WORK REQUEST | Set out exactly, line by line, the stretch of data below that begins at the line containing "else if raw =? 3 then Ok SetMask" and ends at the line containing "let flags := if contains (a_stack", with both ends kept.

ENTRIES SHOWN |
(* ===== verification/Signal.v ===== *)
(** * Signals of the previous kernel

    Models [legacy/src/signal], the sets of signals and [sigprocmask], and
    [legacy/src/process/signal.rs] with [sys_sigaction] of
    [legacy/src/process/mod.rs], the actions of a process.  The number of
    signals is that of [kernel/src/signal]. *)
From S2P Require Import Prelude Env VmSpace.

Module Signal.
Local Open Scope list_scope.
Local Open Scope Z_scope.
Notation SysErr := VmSpace.SysErr.
Notation Raw := VmSpace.Raw.
Notation intersects := VmSpace.intersects.
Definition EINVAL : Z := 22.

(** ** Signals ([signal/mod.rs]) *)

Definition SIG_MAXSIG : Z := 128.
Definition signal_new (raw : Z) : option Z := if (1 <=? raw) && (raw <=? SIG_MAXSIG) then Some raw else None.
Definition SIGKILL : Z := 9.
Definition SIGSTOP : Z := 17.
Definition SIGCHLD : Z := 20.
Definition SIG_IGN : Z := 1.
Definition SIG_DFL : Z := 0.

(** [SignalIter]: the signals from [current] on. *)
Fixpoint signal_iter (fuel : nat) (current : Z) : list Z :=
  match fuel with
  | O => []
  | S fuel => if signal_new current is Some s then s :: signal_iter fuel (current + 1) else []
  end.
Definition signal_iter_len (current : Z) : Z := SIG_MAXSIG - current + 1.

(** ** Sets ([signal/set.rs]) *)

(** Four words of 32 bits; a signal is always in range. *)
Definition SignalSet : Type := list Z.
Definition set_default : SignalSet := replicate 4 0.

Definition idx (s : Z) : Z := s - 1.
Definition word (s : Z) : nat := Z.to_nat (Z.shiftr (idx s) 5).
Definition bit (s : Z) : Z := Z.shiftl 1 (Z.land (idx s) 31).
(** [!v] of [u32]. *)
Definition not32 (v : Z) : Z := Z.lxor v 0xffffffff.

Definition contains (set : SignalSet) (s : Z) : bool := negb (Z.land (default 0 ((set : list Z) !! word s)) (bit s) =? 0).
Definition add (s : Z) (set : SignalSet) : SignalSet := alter (M := list Z) (fun w => Z.lor w (bit s)) (word s) set.
Definition remove (s : Z) (set : SignalSet) : SignalSet := alter (M := list Z) (fun w => Z.land w (not32 (bit s))) (word s) set.
Definition bitand_assign (set rhs : SignalSet) : SignalSet := zip_with Z.land set rhs.
Definition bitor_assign (set rhs : SignalSet) : SignalSet := zip_with Z.lor set rhs.
Definition not_set (set : SignalSet) : SignalSet := not32 <$> (set : list Z).

(** ** The mask of a thread *)

Inductive MaskOp := Block | Unblock | SetMask.
Definition mask_op (a : Z) : outcome SysErr MaskOp :=
  fail_if (2 ^ 32 <=? a) (Raw EINVAL);;
  let raw := to_signed 32 a in
  if raw =? 1 then Ok Block
  else if raw =? 2 then Ok Unblock
  else if raw =? 3 then Ok SetMask
  else Err (Raw EINVAL).

(** The new mask, and the one for [oset]. *)
Definition sys_sigprocmask (a0 : Z) (set : option SignalSet) (mask : SignalSet) : outcome SysErr (SignalSet * SignalSet) :=
  how ← mask_op a0;
  let prev := mask in
  let mask :=
    match set with
    | None => mask
    | Some set =>
        match how with
        | Block => bitor_assign mask (remove SIGSTOP (remove SIGKILL set))
        | Unblock => bitand_assign mask (not_set set)
        | SetMask => remove SIGSTOP (remove SIGKILL set)
        end
    end in
  Ok (mask, prev).

(** ** Actions ([process/signal.rs]) *)

Definition SA_ONSTACK : Z := 0x0001.
Definition SA_RESTART : Z := 0x0002.
Definition SA_RESETHAND : Z := 0x0004.
Definition SA_NOCLDSTOP : Z := 0x0008.
Definition SA_NODEFER : Z := 0x0010.
Definition SA_NOCLDWAIT : Z := 0x0020.
Definition SA_SIGINFO : Z := 0x0040.
Definition PS_NOCLDWAIT : Z := 0x0001.
Definition PS_NOCLDSTOP : Z := 0x0002.
Definition PS_CLDSIGIGN : Z := 0x0004.

Record SignalAct := MkAct { sa_handler : Z; sa_flags : Z; sa_mask : SignalSet }.

Record SignalActs := MkActs {
  a_handler : list Z;
  a_catchmask : list SignalSet;
  a_stack : SignalSet;
  a_interupt : SignalSet;
  a_reset : SignalSet;
  a_nodefer : SignalSet;
  a_modern : SignalSet;
  a_ignore : SignalSet;
  a_catch : SignalSet;
  a_flag : Z
}.
Definition acts_new : SignalActs :=
  MkActs (replicate 128 0) (replicate 128 set_default) set_default set_default set_default set_default set_default
    set_default set_default 0.

Definition handler (a : SignalActs) (s : Z) : Z := default 0 (a_handler a !! Z.to_nat (s - 1)).
Definition catchmask (a : SignalActs) (s : Z) : SignalSet := default set_default (a_catchmask a !! Z.to_nat (s - 1)).

Definition signal_flags (a : SignalActs) (s : Z) : Z :=
  let flags := 0 in
  let flags := if contains (a_stack a) s then Z.lor flags SA_ONSTACK else flags in
  let flags := if contains (a_interupt a) s then Z.lor flags SA_RESTART else flags in
  let flags := if contains (a_reset a) s then Z.lor flags SA_RESETHAND else flags in
  let flags := if contains (a_nodefer a) s then Z.lor flags SA_NODEFER else flags in
  let flags := if contains (a_modern a) s then Z.lor flags SA_SIGINFO else flags in
  if s =? SIGCHLD then
    let flags := if intersects (a_flag a) PS_NOCLDSTOP then Z.lor flags SA_NOCLDSTOP else flags in
    if intersects (a_flag a) PS_NOCLDWAIT then Z.lor flags SA_NOCLDWAIT else flags
  else flags.

(** [flag |= f] and [flag &= !f]. *)
Definition set_bit (on : bool) (f flag : Z) : Z := if on then Z.lor flag f else Z.land flag (not32 f).
Definition chld_flag (pid flags hd flag : Z) : Z :=
  let flag := set_bit (intersects flags SA_NOCLDSTOP) PS_NOCLDSTOP flag in
  let flag := set_bit (negb (negb (intersects flags SA_NOCLDWAIT) || (pid =? 1))) PS_NOCLDWAIT flag in
  set_bit (hd =? SIG_IGN) PS_CLDSIGIGN flag.

(** The actions after the new one was installed for the signal. *)
Definition set_action (pid s : Z) (act : SignalAct) (a : SignalActs) : outcome SysErr SignalActs :=
  fail_if (((s =? SIGKILL) || (s =? SIGSTOP)) && negb (sa_handler act =? 0)) (Raw EINVAL);;
  let mask := remove SIGSTOP (remove SIGKILL (sa_mask act)) in
  let k := Z.to_nat (s - 1) in
  let flags := sa_flags act in
  panic_if (negb (intersects flags SA_SIGINFO)) PTodo;;
  panic_if (intersects flags SA_RESTART) PTodo;;
  panic_if (intersects flags SA_ONSTACK) PTodo;;
  panic_if (intersects flags SA_RESETHAND) PTodo;;
  panic_if (intersects flags SA_NODEFER) PTodo;;
  let hd := sa_handler act in
  let flag := if s =? SIGCHLD then chld_flag pid flags hd (a_flag a) else a_flag a in
  panic_if ((hd =? SIG_IGN) || ((s <? 32) && negb (Z.land (Z.shiftr 0x184c8000 s) 1 =? 0) && (hd =? SIG_DFL))) PTodo;;
  Ok (MkActs (<[k := hd]> (a_handler a)) (<[k := mask]> (a_catchmask a)) (remove s (a_stack a)) (add s (a_interupt a))
        (remove s (a_reset a)) (remove s (a_nodefer a)) (add s (a_modern a)) (remove s (a_ignore a))
        (if hd =? SIG_DFL then remove s (a_catch a) else add s (a_catch a)) flag).

(** [act] is what is at the second argument.  The result has the action for
    [oact], which is written also when the new one is refused. *)
Definition sys_sigaction (pid a0 : Z) (act : option SignalAct) (a : SignalActs)
    : outcome SysErr (SignalAct * outcome SysErr SignalActs) :=
  raw ← VmSpace.arg_i32 a0;
  s ← ok_or (Raw EINVAL) (signal_new raw);
  let old := MkAct (handler a s) (signal_flags a s) (catchmask a s) in
  Ok (old, match act with None => Ok a | Some act => set_action pid s act a end).
End Signal.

ANSWER BOX |
  else if raw =? 3 then Ok SetMask
  else Err (Raw EINVAL).

(** The new mask, and the one for [oset]. *)
Definition sys_sigprocmask (a0 : Z) (set : option SignalSet) (mask : SignalSet) : outcome SysErr (SignalSet * SignalSet) :=
  how ← mask_op a0;
  let prev := mask in
  let mask :=
    match set with
    | None => mask
    | Some set =>
        match how with
        | Block => bitor_assign mask (remove SIGSTOP (remove SIGKILL set))
        | Unblock => bitand_assign mask (not_set set)
        | SetMask => remove SIGSTOP (remove SIGKILL set)
        end
    end in
  Ok (mask, prev).

(** ** Actions ([process/signal.rs]) *)

Definition SA_ONSTACK : Z := 0x0001.
Definition SA_RESTART : Z := 0x0002.
Definition SA_RESETHAND : Z := 0x0004.
Definition SA_NOCLDSTOP : Z := 0x0008.
Definition SA_NODEFER : Z := 0x0010.
Definition SA_NOCLDWAIT : Z := 0x0020.
Definition SA_SIGINFO : Z := 0x0040.
Definition PS_NOCLDWAIT : Z := 0x0001.
Definition PS_NOCLDSTOP : Z := 0x0002.
Definition PS_CLDSIGIGN : Z := 0x0004.

Record SignalAct := MkAct { sa_handler : Z; sa_flags : Z; sa_mask : SignalSet }.

Record SignalActs := MkActs {
  a_handler : list Z;
  a_catchmask : list SignalSet;
  a_stack : SignalSet;
  a_interupt : SignalSet;
  a_reset : SignalSet;
  a_nodefer : SignalSet;
  a_modern : SignalSet;
  a_ignore : SignalSet;
  a_catch : SignalSet;
  a_flag : Z
}.
Definition acts_new : SignalActs :=
  MkActs (replicate 128 0) (replicate 128 set_default) set_default set_default set_default set_default set_default
    set_default set_default 0.

Definition handler (a : SignalActs) (s : Z) : Z := default 0 (a_handler a !! Z.to_nat (s - 1)).
Definition catchmask (a : SignalActs) (s : Z) : SignalSet := default set_default (a_catchmask a !! Z.to_nat (s - 1)).

Definition signal_flags (a : SignalActs) (s : Z) : Z :=
  let flags := 0 in
  let flags := if contains (a_stack a) s then Z.lor flags SA_ONSTACK else flags in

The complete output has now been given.